Syrdal A K, Gopal H S
J Acoust Soc Am. 1986 Apr;79(4):1086-100. doi: 10.1121/1.393381.
A quantitative perceptual model of human vowel recognition based upon psychoacoustic and speech perception data is described. At an intermediate auditory stage of processing, the specific bark difference level of the model represents the pattern of peripheral auditory excitation as the distance in critical bands (barks) between neighboring formants and between the fundamental frequency (F0) and first formant (F1). At a higher, phonetic stage of processing, represented by the critical bark difference level of the model, the transformed vowels may be dichotomously classified based on whether the difference between formants in each dimension falls within or exceeds the critical distance of 3 bark for the spectral center of gravity effect [Chistovich et al., Hear.
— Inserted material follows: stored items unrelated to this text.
(** [handleOpen]: the request body handed to [call], or [None] when the
    handler does not reach [call].  [name] is the line read at the name
    prompt, [typed] the lines read at the password prompts, [currency]
    what [readCurrency] returned and [initialBalance] what [readDouble]
    stored. *)
Definition handleOpen (name : bytes) (typed : list bytes) (currency : Z)
    (initialBalance : double) : option bytes :=
  if bool_decide (name = []) || bool_decide (name = str "q")
     || bool_decide (name = str "Q") then None
  else
    match promptPassword typed with
    | None => None
    | Some password =>
        if currency =? 0xFFFF then None
        else if Double.ltb initialBalance Double.zero then None
        else
          let body := [] in
          let body := putString body name in
          let body := putPassword16 body password in
          let body := putU16 body currency in
          let body := putDouble body initialBalance in
          Some body
    end.






(** [handleMonitor] up to its [call]: the body for [seconds] (an [int]). *)
Definition handleMonitor (seconds : Z) : option bytes :=
  if seconds <=? 0 then None
  else
    let body := [] in
    let body := putU16 body (u16 seconds) in
    Some body.


(** One datagram in the callback loop of [handleMonitor]: the fields it
    prints, or [None] when the datagram is passed over. *)
Definition receiveCallback (data : bytes) : option (Z * Z * Z * double * bytes) :=
  let buf := take 2048 data in
  match decode buf with
  | None => None
  | Some cb =>
      if negb (cb.(h).(msgType) =? MsgType_code Callback) then None
      else if negb (cb.(h).(opCode) =? OpCode_code CALLBACK_UPDATE) then None
      else
        '(updateType, cbOff) ← getU16 cb.(body) 0;
        '(accNo, cbOff) ← getI32 cb.(body) cbOff;
        '(cur, cbOff) ← getU16 cb.(body) cbOff;
        '(newBal, cbOff) ← getDouble cb.(body) cbOff;
        '(info, cbOff) ← getString cb.(body) cbOff;
        Some (updateType, accNo, cur, newBal, info)
  end.

End Client.

(** ** Notions the statements below speak about *)

(** Byte order of the host. *)
Inductive Endian := LittleEndian | BigEndian.

(** The eight bytes a 64-bit object with value [bits] occupies in memory,
    lowest address first.  A [double] and the [uint64_t] that [memcpy]
    fills from it occupy the same bytes. *)
Definition memory_bytes (e : Endian) (bits : Z) : bytes :=
  let byte (k : Z) := (bits / 2 ^ (8 * k)) mod 256 in
  match e with
  | LittleEndian => byte <$> [0; 1; 2; 3; 4; 5; 6; 7]
  | BigEndian => byte <$> [7; 6; 5; 4; 3; 2; 1; 0]
  end.

(** The header fields hold values of their C++ types. *)
Definition header_in_range (hd : proto.Header) : Prop :=
  0 ≤ hd.(proto.magic) < 2^32 ∧ 0 ≤ hd.(proto.version) < 2^8 ∧
  0 ≤ hd.(proto.msgType) < 2^8 ∧ 0 ≤ hd.(proto.opCode) < 2^16 ∧
  0 ≤ hd.(proto.flags) < 2^16 ∧ 0 ≤ hd.(proto.status) < 2^16 ∧
  0 ≤ hd.(proto.requestId) < 2^64 ∧ 0 ≤ hd.(proto.bodyLen) < 2^32.

(** A well-formed message: [bodyLen] is the length of the body. *)
Definition well_formed (m : proto.Message) : Prop :=
  header_in_range m.(proto.h) ∧ m.(proto.h).(proto.bodyLen) = size m.(proto.body).

(** An account number with a record whose [closed] flag is set. *)
Definition is_closed (bk : Bank.t) (accNo : Z) : Prop :=
  ∃ a, bk.(Bank.accounts_) !! accNo = Some a ∧ a.(Bank.closed) = true.

(** An account number with no record at all. *)
Definition is_missing (bk : Bank.t) (accNo : Z) : Prop :=
  bk.(Bank.accounts_) !! accNo = None.

(** The bank of scenario 6 with other balances: account 10001 holds
    [3.0], account 10002 holds [2^53], both CNY. *)
Definition two_accounts : Bank.t :=
  let bk := (Bank.openAccount Bank.init (str "alice") (str "pw") 0 (Double.of_Z 3)).1 in
  (Bank.openAccount bk (str "bob") (str "pw") 0 (Double.of_Z (2^53))).1.

(** A bank whose only account, 10001, has been closed by its owner. *)
Definition one_closed : Bank.t :=
  let bk := (Bank.openAccount Bank.init (str "alice") (str "pw") 0 (Double.of_Z 100)).1 in
  (Bank.closeAccount bk (str "alice") 10001 (str "pw")).1.

(** [+inf], and a bank in which account 10001 holds [+inf] and account
    10002 holds [0.0], both CNY. *)
Definition infinity : double := 0x7FF0000000000000.

Definition infinite_accounts : Bank.t :=
  let bk := (Bank.openAccount Bank.init (str "alice") (str "pw") 0 infinity).1 in
  (Bank.openAccount bk (str "bob") (str "pw") 0 Double.zero).1.

(** The values [getBE16], [getBE32] and [getBE64] read at [off]. *)
Definition rd16 (b : bytes) (off : Z) : Z :=
  u16 (Z.lor (Z.shiftl (at8 b off) 8) (at8 b (off + 1))).

Definition rd32 (b : bytes) (off : Z) : Z :=
  u32 (Z.lor (Z.lor (Z.lor (Z.shiftl (at8 b off) 24) (Z.shiftl (at8 b (off + 1)) 16))
                    (Z.shiftl (at8 b (off + 2)) 8))
             (at8 b (off + 3))).

Definition rd64 (b : bytes) (off : Z) : Z :=
  foldl (λ out i, u64 (Z.lor (Z.shiftl out 8) (at8 b (off + i)))) 0 (seqZ 0 8).

(** The message found in a buffer that [decode] accepts. *)
Definition decoded (raw : bytes) : proto.Message :=
  {| proto.h := {| proto.magic := rd32 raw 0; proto.version := at8 raw 4;
                   proto.msgType := at8 raw 5; proto.opCode := rd16 raw 6;
                   proto.flags := rd16 raw 8; proto.status := rd16 raw 10;
                   proto.requestId := rd64 raw 12; proto.bodyLen := rd32 raw 20 |};
     proto.body := take (Z.to_nat (rd32 raw 20)) (drop 24 raw) |}.

(** [m] with another version byte. *)
Definition with_version (m : proto.Message) (v : Z) : proto.Message :=
  {| proto.h := {| proto.magic := m.(proto.h).(proto.magic); proto.version := v;
                   proto.msgType := m.(proto.h).(proto.msgType);
                   proto.opCode := m.(proto.h).(proto.opCode);
                   proto.flags := m.(proto.h).(proto.flags);
                   proto.status := m.(proto.h).(proto.status);
                   proto.requestId := m.(proto.h).(proto.requestId);
                   proto.bodyLen := m.(proto.h).(proto.bodyLen) |};
     proto.body := m.(proto.body) |}.

(** Two buffers with the same header bytes, the version byte apart. *)
Definition same_header (raw raw' : bytes) : Prop :=
  ∀ i, 0 ≤ i < 24 → i ≠ 4 → at8 raw' i = at8 raw i.

(** The header [Header h{}] gives a default-constructed message. *)
Definition zero_message : proto.Message :=
  {| proto.h := {| proto.magic := 0; proto.version := 0; proto.msgType := 0;
                   proto.opCode := 0; proto.flags := 0; proto.status := 0;
                   proto.requestId := 0; proto.bodyLen := 0 |};
     proto.body := [] |}.

(** A QUERY_BALANCE-shaped datagram with request id 7, an empty body and
    the version byte 2. *)
Definition version2_datagram : bytes :=
  [0x42; 0x41; 0x4E; 0x4B; 2; 1; 0; 6; 0; 0; 0; 0;
   0; 0; 0; 0; 0; 0; 0; 7; 0; 0; 0; 0].

(** Scenario 3: alice's CNY account 10001 holding 100, and a DEPOSIT
    request on it of 50 in SGD. *)
Definition alice_bank : Bank.t :=
  (Bank.openAccount Bank.init (str "alice") (str "pw") 0 (Double.of_Z 100)).1.

Definition deposit_body (accNo currency : Z) (amount : double) : bytes :=
  let body := [] in
  let body := proto.putString body (str "alice") in
  let body := proto.putI32 body accNo in
  let body := proto.putPassword16 body (str "pw") in
  let body := proto.putU16 body currency in
  proto.putDouble body amount.

Definition request (op : proto.OpCode) (flags requestId : Z) (body : bytes)
  : proto.Message :=
  {| proto.h := {| proto.magic := proto.MAGIC; proto.version := proto.VERSION;
                   proto.msgType := proto.MsgType_code proto.Request;
                   proto.opCode := proto.OpCode_code op; proto.flags := flags;
                   proto.status := 0; proto.requestId := requestId;
                   proto.bodyLen := u32 (size body) |};
     proto.body := body |}.

Definition localhost (p : Z) : Server.sockaddr_in :=
  {| Server.s_b1 := 127; Server.s_b2 := 0; Server.s_b3 := 0; Server.s_b4 := 1;
     Server.port := p |}.

(** The key under which the reply to request [requestId] of [peer] is
    cached. *)
Definition dedupKey (peer : Server.sockaddr_in) (requestId : Z) : string :=
  Server.addrToKey peer +:+ "#" +:+ pretty requestId.


(** An OPEN request for alice, 100 CNY, at-most-once, request id 42. *)
Definition open_datagram : bytes :=
  let body := [] in
  let body := proto.putString body (str "alice") in
  let body := proto.putPassword16 body (str "pw") in
  let body := proto.putU16 body 0 in
  let body := proto.putDouble body (Double.of_Z 100) in
  proto.encode (request proto.OPEN 1 42 body).

(** Its arrival from 127.0.0.1:5000 at time [t_recv], in an iteration
    that started at [t_top]; no loss draw hits. *)
Definition open_arrival (t_top t_recv : Z) : Server.Input :=
  {| Server.now_top := t_top;
     Server.recvfrom := Some (localhost 5000, open_datagram);
     Server.lossReq_hit := false; Server.lossRep_hit := false;
     Server.now_op := t_recv; Server.now_ins := t_recv |}.

(** Three arrivals of [open_datagram]: at 0 s, at 70 s and at 71 s; each
    iteration starts when the one before it ends. *)
Definition late_resends : list Server.Input :=
  [open_arrival 0 0;
   open_arrival 0 (Server.seconds 70);
   open_arrival (Server.seconds 70) (Server.seconds 71)].


(** An attempt whose [recvfrom] yields a datagram that decodes but is
    not a Reply, or is a Reply to another request id. *)
Definition stray (reqId : Z) (a : Client.Attempt) : Prop :=
  a.(Client.sendto_ok) = true ∧
  ∃ data reply,
    a.(Client.recvfrom) = Client.Datagram data ∧
    proto.decode (take 2048 data) = Some reply ∧
    (reply.(proto.h).(proto.msgType) ≠ proto.MsgType_code proto.Reply ∨
     reply.(proto.h).(proto.requestId) ≠ reqId).

(** An attempt whose [recvfrom] runs into the receive timeout. *)
Definition timed_out (a : Client.Attempt) : Prop :=
  a.(Client.sendto_ok) = true ∧ a.(Client.recvfrom) = Client.TimedOut.

(** A callback datagram (msgType 3, request id 0, empty body) and the
    OK reply to request 99 of a QUERY_BALANCE (empty body here). *)
Definition callback_datagram : bytes :=
  proto.encode
    {| proto.h := {| proto.magic := proto.MAGIC; proto.version := proto.VERSION;
                     proto.msgType := proto.MsgType_code proto.Callback;
                     proto.opCode := proto.OpCode_code proto.CALLBACK_UPDATE;
                     proto.flags := 0; proto.status := 0; proto.requestId := 0;
                     proto.bodyLen := 0 |};
       proto.body := [] |}.

Definition reply_99 : proto.Message :=
  {| proto.h := {| proto.magic := proto.MAGIC; proto.version := proto.VERSION;
                   proto.msgType := proto.MsgType_code proto.Reply;
                   proto.opCode := proto.OpCode_code proto.QUERY_BALANCE;
                   proto.flags := 1; proto.status := 0; proto.requestId := 99;
                   proto.bodyLen := 0 |};
     proto.body := [] |}.

(** The network hands the first attempt the callback and every later
    attempt the reply; no [recvfrom] ever times out. *)
Definition callback_then_reply (attempt : Z) : Client.Attempt :=
  {| Client.sendto_ok := true;
     Client.recvfrom :=
       Client.Datagram (if attempt =? 1 then callback_datagram
                        else proto.encode reply_99) |}.

Definition five_retries : Client.Config :=
  {| Client.atMostOnce_ := true; Client.timeoutMs_ := 500; Client.retryCount_ := 5 |}.
(* ===== verification/_CoqProject ===== *)
-Q . S2P
Prelude.v
Machine.v
Ring.v
Runtime.v
BootImage.v
StorageRules.v
Transport.v
TransportSafety.v
Bootstrap.v
Deadline.v
AtaDisk.v
Storage.v
StorageSafety.v
Companions.v
Intel915.v
CursorFacts.v
GraphicsSafety.v
Intel915Init.v
GraphicsSystem.v
Azalia.v
AzaliaSafety.v
Vga.v
VgaFont.v
Panic.v
PanicSafety.v
Keyboard.v
Ps2.v
KeyboardQueue.v
UsbHost.v
UsbSafety.v
UsbSchedule.v
UsbMouse.v
UsbMouseFacts.v
Mouse.v
MouseEvents.v
MouseHost.v
Pointer.v
Desktop.v
KernelMain.v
Res. 1, 185-195 (1979)]. Vowel transformations and classifications correspond well to several major phonetic dimensions and features by which vowels are perceived and traditionally classified. The F1-F0 dimension represents vowel height, and high vowels have F1-F0 differences within 3 bark. The F3-F2 dimension corresponds to vowel place of articulation, and front vowels have F3-F2 differences of less than 3 bark. As an inherent, speaker-independent normalization procedure, the model provides excellent vowel clustering while it greatly reduces between-speaker variability. It offers robust normalization through feature classification because gross binary categorization allows for considerable acoustic variability. There was generally less formant and bark difference variability for closely spaced formants than for widely spaced formants. These findings agree with independently observed perceptual results and support Stevens' quantal theory of vowel production and perceptual constraints on production predicted from the critical bark difference level of the model.
本文描述了一种基于心理声学和语音感知数据的人类元音识别定量感知模型。在处理的中间听觉阶段,该模型的特定巴克差异水平表示外周听觉兴奋模式,即相邻共振峰之间以及基频(F0)和第一共振峰(F1)之间的临界频带(巴克)距离。在由模型的临界巴克差异水平表示的更高语音阶段,基于每个维度中共振峰之间的差异是否落在光谱重心效应的3巴克临界距离之内或之外,可以对变换后的元音进行二分分类[Chistovich等人,《听觉研究》1,185 - 195(1979)]。元音变换和分类与几个主要语音维度和特征非常吻合,元音正是通过这些维度和特征被感知并进行传统分类的。F1 - F0维度表示元音高度,高元音的F1 - F0差异在3巴克之内。F3 - F2维度对应元音的发音位置,前元音的F3 - F2差异小于3巴克。作为一种固有的、与说话者无关的归一化程序,该模型在极大降低说话者间变异性的同时,提供了出色的元音聚类。它通过特征分类提供强大的归一化,因为粗略的二元分类允许相当大的声学变异性。通常,紧密间隔的共振峰比间隔较宽的共振峰具有更小的共振峰和巴克差异变异性。这些发现与独立观察到的感知结果一致,并支持史蒂文斯的元音产生量子理论以及从模型的临界巴克差异水平预测的对产生的感知约束。